EUROS Newsroom · 1h ago · 1 min read · 🇨🇳 China
Peninsula owner, SF Holding win Hong Kong captive insurers

The licensing of captive insurance units for a luxury hotel group and SF Holding underscores Hong Kong's push to become a risk management hub while letting the firms retain premium income.

The Hongkong and Shanghai Hotels and SF Holding have established captive insurance units in Hong Kong, marking a notable expansion of the city's specialized insurance market.

A captive insurer is formed by a parent company to provide insurance protection for all firms within its corporate group. This mechanism helps manage risks more effectively and allows the group to retain profits that would otherwise be paid out to an external commercial insurer.

For investors, the creation of these entities signals a deliberate effort by major corporates to optimise capital allocation and reduce ongoing third-party costs. The Hongkong and Shanghai Hotels’ unit is structurally unique as Hong Kong's first captive insurer to underwrite property damage and business interruption risks as its sole line of business.

“It enhances our risk management capabilities and takes our company to the next level in supporting our long-term growth,” said Benjamin Vuchot, CEO of The Hongkong and Shanghai Hotels. “As a Hong Kong-based company with over 160 years of heritage, we are proud to contribute to the city’s development as a global risk management centre.”

The dual licensing also represents a tangible regulatory victory for Hong Kong's financial services sector. Policymakers have been working to attract this specific type of corporate business to diversify the city's economy beyond traditional banking and asset management.

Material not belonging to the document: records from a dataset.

Lemma setFailed_failure u reason message :
  fails (cond_true u ConditionTypeGitCommitted) reason message (setFailed u reason message).
Proof.
  intros h. unfold setFailed. destruct (cond_true u ConditionTypeGitCommitted).
  - assert (∀ more, fails true reason message
              (finish (generation_cond u ConditionTypeComplete ConditionFalse reason
                         (message +:+ more)))) as Hfin.
    { intros. apply finish_failure, failed_set. }
    unfold post_commit_message, getManagedApp, createAutoRollback. cbn. split; [done|].
    intros [app|e] _; cbn; [|apply Hfin].
    destruct (as_AutoRollback _); cbn; [|apply Hfin].
    split; [done|]. intros t _. split; [done|]. intros [rb|e] _; cbn; apply Hfin.
  - assert (failed_with reason message
              (generation_cond u ConditionTypeComplete ConditionFalse reason message)) as Hf.
    { pose proof (failed_set u reason message "") as Hf. by rewrite string_app_nil in Hf. }
    unfold resume_if_suspended.
    destruct (cond_true _ ConditionTypeSuspended); cbn; [|by apply finish_failure].
    split; [done|]. intros [app|e] _; cbn; [|by apply finish_failure].
    destruct (getSuspendTarget app) as [n ns]. unfold ResumeKustomization. cbn.
    split; [done|]. intros [ks|e] _; cbn; [|by apply finish_failure].
    destruct (ks_Suspend ks); cbn; [|by apply finish_failure, failed_other].
    split; [done|]. intros [ks'|e] _; cbn; [|by apply finish_failure].
    split; [done|]. intros ? _. by apply finish_failure, failed_other.
Qed.

(** What is done about a failure after the commit, the latest call first, and what the message
    says of it. *)
Inductive after_commit (u : UpgradeRequest) : list event → string → Prop :=
| App_gone e : after_commit u [Obs (GetApp (app_key u)) (Err e)] " - rollback required"
| Rollback_off app :
    as_AutoRollback (app_Spec app) = false →
    after_commit u [Obs (GetApp (app_key u)) (Ok app)] " - rollback required"
| Rollback_made app now rb answer :
    rollback_write [Obs Now now; Obs (GetApp (app_key u)) (Ok app)] u rb →
    after_commit u
      [Obs (CreateRollback rb) (Ok answer); Obs Now now; Obs (GetApp (app_key u)) (Ok app)]
      " - auto-rollback initiated"
| Rollback_not_made app now rb e :
    rollback_write [Obs Now now; Obs (GetApp (app_key u)) (Ok app)] u rb →
    after_commit u
      [Obs (CreateRollback rb) (Err e); Obs Now now; Obs (GetApp (app_key u)) (Ok app)]
      (" - rollback required (auto-rollback failed: "
       +:+ Error (Errorf_w "creating RollbackRequest: " e) +:+ ")").
(** What is done before it, and whether the Kustomization of the application is resumed then. *)
Inductive before_commit (u : UpgradeRequest) : list event → bool → Prop :=
| Not_suspended : cond_true u ConditionTypeSuspended = false → before_commit u [] false
| App_unread e :
    cond_true u ConditionTypeSuspended = true →
    before_commit u [Obs (GetApp (app_key u)) (Err e)] false
| Flux_unread app e :
    cond_true u ConditionTypeSuspended = true →
    before_commit u
      [Obs (GetKustomization (suspend_key app)) (Err e); Obs (GetApp (app_key u)) (Ok app)] false
| Found_resumed app ks :
    cond_true u ConditionTypeSuspended = true → ks_Suspend ks = false →
    before_commit u
      [Obs (GetKustomization (suspend_key app)) (Ok ks); Obs (GetApp (app_key u)) (Ok app)] true
| Resumed app ks ks' again :
    cond_true u ConditionTypeSuspended = true → ks_Suspend ks = true →
    before_commit u
      [Obs (GetKustomization (suspend_key app)) again;
       Obs (UpdateKustomization (ks_set_Suspend false ks)) (Ok ks');
       Obs (GetKustomization (suspend_key app)) (Ok ks); Obs (GetApp (app_key u)) (Ok app)] true
| Not_resumed app ks e :
    cond_true u ConditionTypeSuspended = true → ks_Suspend ks = true →
    before_commit u
      [Obs (UpdateKustomization (ks_set_Suspend false ks)) (Err e);
       Obs (GetKustomization (suspend_key app)) (Ok ks); Obs (GetApp (app_key u)) (Ok app)] false.
(** The status of a failure, with what was done about it. *)
Definition failure u reason message (d : list event) (x : UpgradeRequest) : Prop :=
  if cond_true u ConditionTypeGitCommitted then
    ∃ note, after_commit u d note
      ∧ x = generation_cond u ConditionTypeComplete ConditionFalse reason (message +:+ note)
  else
    ∃ resumed, before_commit u d resumed
      ∧ let y := generation_cond u ConditionTypeComplete ConditionFalse reason message in
        x = if resumed then
              generation_cond y ConditionTypeSuspended ConditionFalse "ResumedAfterFailure"
                "Kustomization resumed after upgrade failure"
            else y.
(** How it is stored: then the finalizer is taken off.  An error is that of one of the two. *)
Inductive stored (x : UpgradeRequest) : list event → option error → Prop :=
| Not_stored e : stored x [Obs (StatusUpdateUpgrade x) (Err e)] (Some e)
| Stored_bare v :
    ContainsFinalizer (ur_Meta v) OperationFinalizer = false →
    stored x [Obs (StatusUpdateUpgrade x) (Ok v)] None
| Stored v w :
    ContainsFinalizer (ur_Meta v) OperationFinalizer = true →
    stored x [Obs (UpdateUpgrade (ur_set_Meta (RemoveFinalizer (ur_Meta v) OperationFinalizer) v)) (Ok w);
              Obs (StatusUpdateUpgrade x) (Ok v)] None
| Stored_held v e :
    ContainsFinalizer (ur_Meta v) OperationFinalizer = true →
    stored x [Obs (UpdateUpgrade (ur_set_Meta (RemoveFinalizer (ur_Meta v) OperationFinalizer) v)) (Err e);
              Obs (StatusUpdateUpgrade x) (Ok v)] (Some e).
Definition failure_made u reason message h (o : outcome Reply) (h' : list event) : Prop :=
  ∃ d d' x err, o = Done (done_result, err) ∧ h' = d' ++ d ++ h
    ∧ failure u reason message d x ∧ failed_with reason message x ∧ stored x d' err.

Lemma finish_stored u reason message d x h :
  failure u reason message d x → failed_with reason message x →
  wp any free (finish x) (d ++ h) (failure_made u reason message h).
Proof.
  intros Hf Hx. unfold finish. cbn. split; [done|]. intros [v|e] _; cbn.
  2:{ exists d, [Obs (StatusUpdateUpgrade x) (Err e)], x, (Some e). by repeat (split; [done|]); constructor. }
  destruct (ContainsFinalizer (ur_Meta v) OperationFinalizer) eqn:Hc; cbn.
  - split; [done|]. intros [w|e] _; cbn;
      (eexists d, [_; _], x, _; split; [done|]; split; [done|]; do 2 (split; [done|]); by constructor).
  - eexists d, [_], x, _. split; [done|]. split; [done|]. do 2 (split; [done|]). by constructor.
Qed.

(** C26: what a failure does, call by call.  After the commit: the application is read and, if
    it wants automatic rollbacks, one is created, owned by the request and naming it; the
    Kustomization is left alone.  Before the commit: if the request says it is suspended, the
    Kustomization of the application is read and resumed.  Then a status is stored that has
    Complete false with the reason and the message, and after the commit a note of the rollback,
    before it Suspended false if the Kustomization was resumed; all else is as it was.  Then
    the finalizer is taken off what was stored.  Nothing else is called, there is no panic, and
    the error answered is that of the status write, or of the update after it. *)
Theorem setFailed_effects u reason message h :
  wp any free (setFailed u reason message) h (failure_made u reason message h).
Proof.
  unfold setFailed. destruct (cond_true u ConditionTypeGitCommitted) eqn:Hcm.
  - assert (∀ d note, after_commit u d note →
      wp any free (finish (generation_cond u ConditionTypeComplete ConditionFalse reason
                             (message +:+ note))) (d ++ h) (failure_made u reason message h)) as Hfin.
    { intros d note Hd. apply finish_stored; [|apply failed_set]. unfold failure. rewrite Hcm.
      by exists note. }
    unfold post_commit_message, getManagedApp, createAutoRollback. cbn. split; [done|].
    intros [app|e] _; cbn; [|apply (Hfin [_]); constructor].
    destruct (as_AutoRollback _) eqn:Hauto; cbn; [|apply (Hfin [_]); by constructor].
    split; [done|]. intros now _. split; [done|].
    intros [rb|e] _; cbn; apply (Hfin [_; _; _]); constructor; by exists app, now, [].
  - set (y := generation_cond u ConditionTypeComplete ConditionFalse reason message).
    assert (failed_with reason message y) as Hy.
    { pose proof (failed_set u reason message "") as Hf. by rewrite string_app_nil in Hf. }
    assert (cond_true y ConditionTypeSuspended = cond_true u ConditionTypeSuspended) as Hs.
    { unfold y. rewrite !cond_true_flagged, flagged_set. by seqb_lits. }
    assert (∀ d, before_commit u d false →
      wp any free (finish y) (d ++ h) (failure_made u reason message h)) as Hno.
    { intros d Hd. apply finish_stored; [|done]. unfold failure. rewrite Hcm. by exists false. }
    assert (∀ d, before_commit u d true →
      wp any free (finish (generation_cond y ConditionTypeSuspended ConditionFalse
        "ResumedAfterFailure" "Kustomization resumed after upgrade failure")) (d ++ h)
        (failure_made u reason message h)) as Hyes.
    { intros d Hd. apply finish_stored; [|by apply failed_other]. unfold failure. rewrite Hcm.
      by exists true. }
    unfold resume_if_suspended. rewrite Hs.
    destruct (cond_true u ConditionTypeSuspended) eqn:Hsu; [|by apply (Hno []); constructor].
    cbn. split; [done|]. change (app_key y) with (app_key u).
    intros [app|e] _; cbn; [|apply (Hno [_]); by constructor].
    destruct (getSuspendTarget app) as [name ns] eqn:Ht. unfold ResumeKustomization. cbn.
    replace (mkKey name ns) with (suspend_key app) by (unfold suspend_key; by rewrite Ht).
    split; [done|]. intros [ks|e] _; cbn; [|apply (Hno [_; _]); by constructor].
    destruct (ks_Suspend ks) eqn:Hk; cbn; [|apply (Hyes [_; _]); by constructor].
    split; [done|]. intros [ks'|e] _; cbn; [|apply (Hno [_; _; _]); by constructor].
    split; [done|]. intros again _. apply (Hyes [_; _; _; _]). by constructor.
Qed.
End failure.

(** ** The health-check time-out *)

Section health_timeout.
Context {P : Platform} {PL : PlatformLaws P} {D : Decoders} {Y : Kyaml}.

(** A request that fails with HealthCheckTimeout was watched that long by this reconcile. *)
Definition timed_out_here (u : UpgradeRequest) : guarantee ev := λ h R e,
  match e with
  | StatusUpdateUpgrade x =>
      ∀ m, failed_with "HealthCheckTimeout" m x →
      ∃ app t0 t1, In (Obs (GetApp (app_key u)) (Ok app)) h ∧ In (Obs Now t0) h
                   ∧ In (Obs Now t1) h ∧ health_timeout app < t1 - t0
  | _ => True
  end.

“The arrival of the two captive insurers bears testimony to the successful execution of our strategy of developing Hong Kong into a leading risk management centre,” said Clement Cheung Wan-ching, CEO of the Insurance Authority.

SF Holding joins the luxury hospitality brand in leveraging this specific financial structure. By utilizing a captive, the group can directly underwrite risks across its various subsidiaries rather than outsourcing them to the commercial market.

The arrival of these new units indicates a maturing approach to corporate risk financing in the region. It establishes a precedent that other Asian conglomerates may follow to keep insurance capital strictly in-house.